The team overhauled the game's shooting and driving mechanics to match the standards of its contemporaries. Public reception to the team's previous games (such as Grand Theft Auto IV, Red Dead Redemption and Max Payne 3) was considered during the process. To increase the pace of shootouts, the team removed hard locking—a central mechanic in Grand Theft Auto IV that instantly locks onto the enemy nearest to the crosshair.
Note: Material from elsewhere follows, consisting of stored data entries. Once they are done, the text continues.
Lemma parse_args_at fuel : forall s argv ws rs ts, (es buf - s < fuel)%nat -> ws <> [] -> (length argv + length ws < MAXARGS)%nat ->
  at_toks s ((TWord <$> ws) ++ redir_toks rs ++ ts) -> next_in [124; 41; 38; 59] ts -> Forall wf_word ws -> wf_redirs rs ->
  wp (parse_args buf fuel argv (EXEC [])) s (fun c' s' => at_toks s' ts /\ (s <= s')%nat /\
    ctext c' = wrap (EXEC ((text buf <$> argv) ++ ws)) rs).
Proof.
  induction fuel as [|fuel IH]; intros s argv ws rs ts Hf Hne Hl Hat Hn Hw Hr; [lia|]. destruct ws as [|w ws]; [done|].
  apply Forall_cons in Hw as [Hw Hws]. cbn [parse_args]. wp_step. eapply wp_done; [apply (peek_at _ s (TWord w) _ Hat)|].
  rewrite bool_decide_false by (apply word_first; [done|by repeat constructor]). cbv iota.
  destruct (gettoken_at s (TWord w) _ Hat) as (s1 & G1 & A1 & L1 & T1). pose proof (proj1 A1) as B1.
  wp_step. eapply wp_done; [exact G1|]. cbn [tok_kind fst snd Z.eqb Pos.eqb negb].
  set (t := (s, (s + length (tok_text (TWord w)))%nat)) in *. simpl in Hl.
  rewrite (proj2 (Nat.leb_gt _ _)) by (rewrite length_app; simpl; lia). cbv iota. wp_step. destruct ws as [|w' ws].
  - eapply wp_mono; [apply (parseredirs_at _ s1 (EXEC []) rs ts); [lia|exact A1| |done]|].
    { by apply next_no_redir. }
    intros c' s2 (A2 & L2 & _ & E2). eapply wp_done; [eapply (args_stop _ _ _ _ ts); [|done|done]|].
    { pose proof (proj1 A2). lia. }
    split_and!; [done|lia|]. rewrite E2. unfold ctext. cbn [set_argv cmd_map]. rewrite fmap_app. cbn [fmap list_fmap]. by rewrite T1.
  - eapply wp_mono; [apply (parseredirs_at _ s1 (EXEC []) [] ((TWord <$> w' :: ws) ++ redir_toks rs ++ ts)); [lia|exact A1| |by constructor]|].
    { simpl. apply word_first; [by apply Forall_cons in Hws as [? _]|by repeat constructor]. }
    intros c' s2 (A2 & L2 & E2 & _). assert (c' = EXEC []) as -> by (destruct c' as [[|]| | | |]; by try discriminate E2).
    eapply wp_mono; [apply (IH s2 (argv ++ [t]) (w' :: ws) rs ts); [pose proof (proj1 A2); lia|done|rewrite length_app; simpl; simpl in Hl; lia|exact A2|done|done|done]|].
    intros c' s3 (A3 & L3 & E3). split_and!; [done|lia|]. rewrite E3, fmap_app, <- app_assoc. simpl. by rewrite T1.
Qed.

(** *** The grammar *)

Lemma wrap_snoc rs : forall c f m fd, wrap c (rs ++ [(f, m, fd)]) = REDIR (wrap c rs) f m fd.
Proof. induction rs as [|[[g n] d] rs IH]; intros; simpl; [done|apply IH]. Qed.
Lemma redir_toks_app a b : redir_toks (a ++ b) = redir_toks a ++ redir_toks b.
Proof. unfold redir_toks. by rewrite fmap_app, join_app. Qed.
Definition not_redir (c : cmd (list Z)) : Prop := match c with REDIR _ _ _ _ => False | _ => True end.
Lemma decompose c : wf_cmd c -> exists base rs, c = wrap base rs /\ not_redir base /\ wf_cmd base /\ wf_redirs rs /\
  forall lv, show lv c = match rs with [] => show lv base | _ => show LExec base ++ redir_toks rs end.
Proof.
  induction c as [argv|c IH f m fd|c1 _ c2 _|c1 _ c2 _|c _]; intros Hw.
  2:{ destruct Hw as (Hc & Hf & Hm). destruct (IH Hc) as (base & rs & -> & Hb & Hwb & Hrs & Hs). exists base, (rs ++ [(f, m, fd)]).
      split_and!; [by rewrite wrap_snoc|done|done|apply Forall_app; split; [done|by apply Forall_singleton]|].
      intros lv. cbn [show]. rewrite Hs. rewrite redir_toks_app. destruct rs as [|r rs]; [done|]. rewrite app_assoc. done. }
  all: by eexists _, []; split_and!; [done|done|done|constructor|].
Qed.

Section with_line.
Context (pl : KM nat (cmd tok)) (s0 : nat).
Context (Hpl : forall s c ts, (s0 < s)%nat -> wf_cmd c -> at_toks s (show LLine c ++ ts) -> next_in [41] ts ->
  wp pl s (fun c' s' => at_toks s' ts /\ (s <= s')%nat /\ ctext c' = c)).

Lemma block_at s c rs ts : (s0 <= s)%nat -> wf_cmd c -> wf_redirs rs -> at_toks s (paren (show LLine c) ++ redir_toks rs ++ ts) ->
  next_in [124; 41; 38; 59] ts ->
  wp (parseexec buf pl) s (fun c' s' => at_toks s' ts /\ (s <= s')%nat /\ ctext c' = wrap c rs).
Proof.
  intros Hs Hc Hr Hat Hn. unfold paren in Hat. rewrite <- !app_assoc in Hat. unfold parseexec. wp_step.
  pose proof (peek_at [40] s (TSym 40) _ Hat) as Pk. rewrite bool_decide_true in Pk by (unfold first_char; simpl; set_solver).
  eapply wp_done; [exact Pk|]. cbv iota. unfold parseblock. wp_step. eapply wp_done; [exact Pk|]. cbn [negb].
  destruct (gettoken_at s (TSym 40) _ Hat) as (s1 & G1 & A1 & L1 & _). wp_step. eapply wp_done; [exact G1|].
  wp_step. eapply wp_mono; [apply (Hpl s1 c _ ltac:(lia) Hc A1)|].
  { simpl. unfold first_char. simpl. set_solver. }
  intros c' s2 (A2 & L2 & E2). wp_step. eapply wp_done; [apply (peek_at _ s2 (TSym 41) _ A2)|].
  rewrite bool_decide_true by (unfold first_char; simpl; set_solver). cbn [negb].
  destruct (gettoken_at s2 (TSym 41) _ A2) as (s3 & G3 & A3 & L3 & _). wp_step. eapply wp_done; [exact G3|].
  eapply wp_mono; [apply (parseredirs_at _ s3 c' rs ts); [pose proof (proj1 A3); lia|exact A3| |done]|].
  { by apply next_no_redir. }
  intros c2 s4 (A4 & L4 & E4 & _). split_and!; [done|lia|]. by rewrite E4, E2.
Qed.

Lemma simple_at s argv rs ts : (s0 <= s)%nat -> wf_cmd (EXEC argv) -> wf_redirs rs -> at_toks s ((TWord <$> argv) ++ redir_toks rs ++ ts) ->
  next_in [124; 41; 38; 59] ts ->
  wp (parseexec buf pl) s (fun c' s' => at_toks s' ts /\ (s <= s')%nat /\ ctext c' = wrap (EXEC argv) rs).
Proof.
  intros Hs [Hl Hw] Hr Hat Hn. unfold parseexec. wp_step.
  pose proof (next_no_redir ts Hn) as Hts.
  assert (Pk : peek buf [40] s = Done false s).
  { destruct argv as [|w argv].
    - destruct rs as [|[[f m] fd] rs].
      + destruct ts as [|t ts]; [by apply peek_end|]. rewrite (peek_at _ s t ts Hat). by rewrite (next_out _ [40] t ts Hn).
      + rewrite (peek_at _ s (TSym (redir_sym m)) _ Hat). rewrite bool_decide_false; [done|]. unfold first_char. simpl.
        unfold redir_sym. destruct (m =? O_RDONLY); set_solver.
    - rewrite (peek_at _ s (TWord w) _ Hat). rewrite bool_decide_false; [done|]. apply Forall_cons in Hw as [Hw _].
      apply word_first; [done|by repeat constructor]. }
  eapply wp_done; [exact Pk|]. cbv iota. wp_step. pose proof (proj1 Hat) as B0. destruct argv as [|w argv].
  - eapply wp_mono; [apply (parseredirs_at _ s (EXEC []) rs ts); [lia|exact Hat|done|done]|].
    intros c1 s1 (A1 & L1 & _ & E1). eapply wp_done; [by eapply (args_stop _ _ _ _ ts); [lia|..]|]. split_and!; [done|lia|]. by rewrite E1.
  - pose proof Hw as Hw'. apply Forall_cons in Hw' as [Hw1 _].
    eapply wp_mono; [apply (parseredirs_at _ s (EXEC []) [] ((TWord <$> w :: argv) ++ redir_toks rs ++ ts)); [lia|exact Hat| |by constructor]|].
    { simpl. apply word_first; [done|by repeat constructor]. }
    intros c1 s1 (A1 & L1 & E1 & _). assert (c1 = EXEC []) as -> by (destruct c1 as [[|]| | | |]; by try discriminate E1).
    eapply wp_mono; [apply (parse_args_at _ s1 [] (w :: argv) rs ts); [pose proof (proj1 A1); lia|done|done|exact A1|done|done|done]|].
    intros c2 s2 (A2 & L2 & E2). split_and!; [done|lia|done].
Qed.

Lemma exec_at s c ts : (s0 <= s)%nat -> wf_cmd c -> at_toks s (show LExec c ++ ts) -> next_in [124; 41; 38; 59] ts ->
  wp (parseexec buf pl) s (fun c' s' => at_toks s' ts /\ (s <= s')%nat /\ ctext c' = c).
Proof.
  intros Hs Hc Hat Hn. destruct (decompose c Hc) as (base & rs & -> & Hb & Hwb & Hrs & Hsh).
  assert (E : show LExec (wrap base rs) = show LExec base ++ redir_toks rs) by (rewrite Hsh; destruct rs; [by rewrite app_nil_r|done]).
  rewrite E, <- app_assoc in Hat. destruct base as [argv| |l r|l r|b]; [by apply simple_at|done|by apply block_at..].
Qed.

Lemma pipe_at fuel : forall s c ts, (s0 <= s)%nat -> (es buf - s < fuel)%nat -> wf_cmd c -> at_toks s (show LPipe c ++ ts) -> next_in [41; 38; 59] ts ->
  wp (parsepipe buf fuel pl) s (fun c' s' => at_toks s' ts /\ (s <= s')%nat /\ ctext c' = c).
Proof.
  induction fuel as [|fuel IH]; intros s c ts Hs Hf Hc Hat Hn; [lia|]. cbn [parsepipe]. wp_step.
  assert (Hn' : next_in [124; 41; 38; 59] ts) by (by eapply next_sub).
  assert (Hp : forall s1, at_toks s1 ts -> peek buf [124] s1 = Done false s1).
  { intros s1 A1. destruct ts as [|t ts]; [by apply peek_end|]. rewrite (peek_at _ s1 t ts A1). by rewrite (next_out _ [124] t ts Hn). }
  assert (Hsimple : show LPipe c = show LExec c -> wp (parseexec buf pl) s (fun c1 s' => wp (b ← peek buf [124]; if (b : bool) then
      gettoken buf;; r ← parsepipe buf fuel pl; mret (PIPE c1 r) else mret c1) s' (fun c' s' => at_toks s' ts /\ (s <= s')%nat /\ ctext c' = c))).
  { intros E. rewrite E in Hat. eapply wp_mono; [by apply exec_at|]. intros c' s1 (A1 & L1 & E1). wp_step. eapply wp_done; [by apply Hp|]. cbv iota. by wp_step. }
  destruct c as [argv|c f m fd|l r|l r|b]; [by apply Hsimple|by apply Hsimple| |by apply Hsimple|by apply Hsimple].
  destruct Hc as [Hl Hr]. cbn [show] in Hat. rewrite <- !app_assoc in Hat.
  eapply wp_mono; [apply (exec_at s l _ Hs Hl Hat)|].
  { simpl. unfold first_char. simpl. set_solver. }
  intros l' s1 (A1 & L1 & E1). wp_step. eapply wp_done; [apply (peek_at _ s1 (TSym 124) _ A1)|].
  rewrite bool_decide_true by (unfold first_char; simpl; set_solver). cbv iota.
  destruct (gettoken_at s1 (TSym 124) _ A1) as (s2 & G2 & A2 & L2 & _). wp_step. eapply wp_done; [exact G2|]. wp_step.
  eapply wp_mono; [apply (IH s2 r ts); [lia|pose proof (proj1 A2); lia|done|exact A2|done]|]. intros r' s3 (A3 & L3 & E3). wp_step.
  split_and!; [done|lia|]. unfold ctext in *. simpl. by rewrite E1, E3.
Qed.
End with_line.

Fixpoint backs {T} (n : nat) (c : cmd T) : cmd T := match n with O => c | S n => backs n (BACK c) end.
Lemma backs_snoc {T} n : forall c : cmd T, BACK (backs n c) = backs (S n) c.
Proof. induction n as [|n IH]; intros c; simpl; [done|apply IH]. Qed.
Lemma backs_decompose c : wf_cmd c -> exists n p, c = backs n p /\ wf_cmd p /\ show LBack c = show LPipe p ++ replicate n (TSym 38).
Proof.
  induction c as [argv|c _ f m fd|c1 _ c2 _|c1 _ c2 _|c IH]; intros Hw.
  5:{ destruct (IH Hw) as (n & p & -> & Hp & E). exists (S n), p. split_and!; [apply backs_snoc|done|].
      cbn [show]. rewrite E, <- app_assoc. f_equal. change ([TSym 38]) with (replicate 1 (TSym 38)).
      rewrite <- replicate_add. f_equal. lia. }
  all: by eexists 0%nat, _; split_and!; [done|done|]; cbn [show]; rewrite app_nil_r.
Qed.

Lemma parse_back_at n : forall fuel s c ts, (es buf - s < fuel)%nat -> at_toks s (replicate n (TSym 38) ++ ts) -> next_in [41; 59] ts ->
  wp (parse_back buf fuel c) s (fun c' s' => at_toks s' ts /\ (s <= s')%nat /\ ctext c' = backs n (ctext c)).
Proof.
  induction n as [|n IH]; intros [|fuel] s c ts Hf Hat Hn; try lia; cbn [parse_back]; wp_step.
  - assert (Pk : peek buf [38] s = Done false s).
    { destruct ts as [|t ts]; [by apply peek_end|]. rewrite (peek_at _ s t ts Hat). by rewrite (next_out _ [38] t ts Hn). }
    eapply wp_done; [exact Pk|]. cbv iota. by wp_step.
  - eapply wp_done; [apply (peek_at _ s (TSym 38) _ Hat)|]. rewrite bool_decide_true by (unfold first_char; simpl; set_solver). cbv iota.
    destruct (gettoken_at s (TSym 38) _ Hat) as (s1 & G1 & A1 & L1 & _). wp_step. eapply wp_done; [exact G1|].
    eapply wp_mono; [apply (IH fuel s1 (BACK c) ts); [pose proof (proj1 A1); lia|exact A1|done]|].
    intros c' s2 (A2 & L2 & E2). split_and!; [done|lia|done].
Qed.

Lemma line_at fuel : forall s c ts, (es buf - s < fuel)%nat -> wf_cmd c -> at_toks s (show LLine c ++ ts) -> next_in [41] ts ->
  wp (parseline buf fuel) s (fun c' s' => at_toks s' ts /\ (s <= s')%nat /\ ctext c' = c).
Proof.
  induction fuel as [|fuel IH]; intros s c ts Hf Hc Hat Hn; [lia|]. cbn [parseline]. pose proof (proj1 Hat) as B0.
  assert (Hfirst : forall b rest (Q : cmd tok -> nat -> Prop), wf_cmd b -> at_toks s (show LBack b ++ rest) -> next_in [41; 59] rest ->
    (forall c' s', at_toks s' rest -> (s <= s')%nat -> ctext c' = b -> Q c' s') ->
    wp (c ← parsepipe buf (S (es buf)) (parseline buf fuel); parse_back buf (S (es buf)) c) s Q).
  { intros b rest Q Hb Ha Hr HQ. destruct (backs_decompose b Hb) as (n & p & -> & Hp & E). rewrite E, <- app_assoc in Ha. wp_step.
    eapply wp_mono; [apply (pipe_at (parseline buf fuel) s)|].
    - intros s1 c1 ts1 Hs1 Hc1 Ha1 Hn1. apply IH; [pose proof (proj1 Ha1); lia|done|done|done].
    - lia.
    - lia.
    - exact Hp.
    - exact Ha.
    - destruct n; [by eapply next_sub|]. simpl. unfold first_char. simpl. set_solver.
    - intros p' s1 (A1 & L1 & E1). eapply wp_mono; [apply (parse_back_at n _ s1 p' rest); [pose proof (proj1 A1); lia|done|done]|].
      intros c' s2 (A2 & L2 & E2). apply HQ; [done|lia|]. by rewrite E2, E1. }
  assert (Hshape : (exists l r, c = LIST l r) \/ show LLine c = show LBack c) by (destruct c; eauto).
  destruct Hshape as [(l & r & ->)|E].
  - destruct Hc as [Hl Hr]. cbn [show] in Hat. rewrite <- !app_assoc in Hat.
    assert (Hsemi : next_in [41; 59] ([TSym 59] ++ show LLine r ++ ts)) by (simpl; unfold first_char; simpl; set_solver).
    pose proof (wp_bind_inv _ _ _ _ (Hfirst l _ (fun c' s' => at_toks s' ([TSym 59] ++ show LLine r ++ ts) /\ (s <= s')%nat /\ ctext c' = l)
      Hl Hat Hsemi ltac:(by intros))) as H1.
    wp_step. eapply wp_mono; [exact H1|]. intros c1 s1 H2. wp_step. eapply wp_mono; [exact H2|]. clear H1 H2. intros c2 s2 (A2 & L2 & E2).
    wp_step. eapply wp_done; [apply (peek_at _ s2 (TSym 59) _ A2)|]. rewrite bool_decide_true by (unfold first_char; simpl; set_solver). cbv iota.
    destruct (gettoken_at s2 (TSym 59) _ A2) as (s3 & G3 & A3 & L3 & _). wp_step. eapply wp_done; [exact G3|]. wp_step.
    eapply wp_mono; [apply (IH s3 r ts); [pose proof (proj1 A3); lia|done|exact A3|done]|]. intros r' s4 (A4 & L4 & E4). wp_step.
    split_and!; [done|lia|]. unfold ctext in *. simpl. by rewrite E2, E4.
  - rewrite E in Hat. pose proof (wp_bind_inv _ _ _ _ (Hfirst c _ (fun c' s' => at_toks s' ts /\ (s <= s')%nat /\ ctext c' = c)
      Hc Hat ltac:(by eapply next_sub) ltac:(by intros))) as H1.
    wp_step. eapply wp_mono; [exact H1|]. intros c1 s1 H2. wp_step. eapply wp_mono; [exact H2|]. clear H1 H2. intros c2 s2 (A2 & L2 & E2).
    assert (Pk : peek buf [59] s2 = Done false s2).
    { destruct ts as [|t ts]; [by apply peek_end|]. rewrite (peek_at _ s2 t ts A2). by rewrite (next_out _ [59] t ts Hn). }
    wp_step. eapply wp_done; [exact Pk|]. cbv iota. by wp_step.
Qed.
End roundtrip.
Associate technical director Phil Hooker found hard locking "too disorientating" and immersion-breaking, "as you didn't have to think about enemy locations". He said Grand Theft Auto IV players "just rely on holding and shooting until a target is dead", so Grand Theft Auto V introduces a timer that breaks the lock on a target after a few seconds. The team refined Red Dead Redemptions cover system for the game, with increased fluidity moving into and out of cover. Regarding the reworked vehicle mechanics, Houser felt the game took influence from racing games and corrected Grand Theft Auto IVs "boat-like" driving controls.

== Music production ==

Grand Theft Auto V is the first game in its series to use an original score. Music supervisor Ivan Pavlovich summarised the original score idea as "daunting", because it was unprecedented for a Grand Theft Auto game. Like most previous series entries, the game uses licensed music tracks provided by an in-game radio as well. Pavlovich hoped the original score would enhance the licensed music use, not detract from it. He further noted the balancing act between the score's "ambient subtext and tensions" and the game's on-screen action. To work on the score, Rockstar engaged The Alchemist, Oh No and Tangerine Dream with Woody Jackson, who had previously worked on Red Dead Redemption, L.A. Noire and Max Payne 3s music. The team of producers collaborated over several years to create more than twenty hours of music that scores both the game's missions and dynamic gameplay throughout the single-player and multiplayer modes.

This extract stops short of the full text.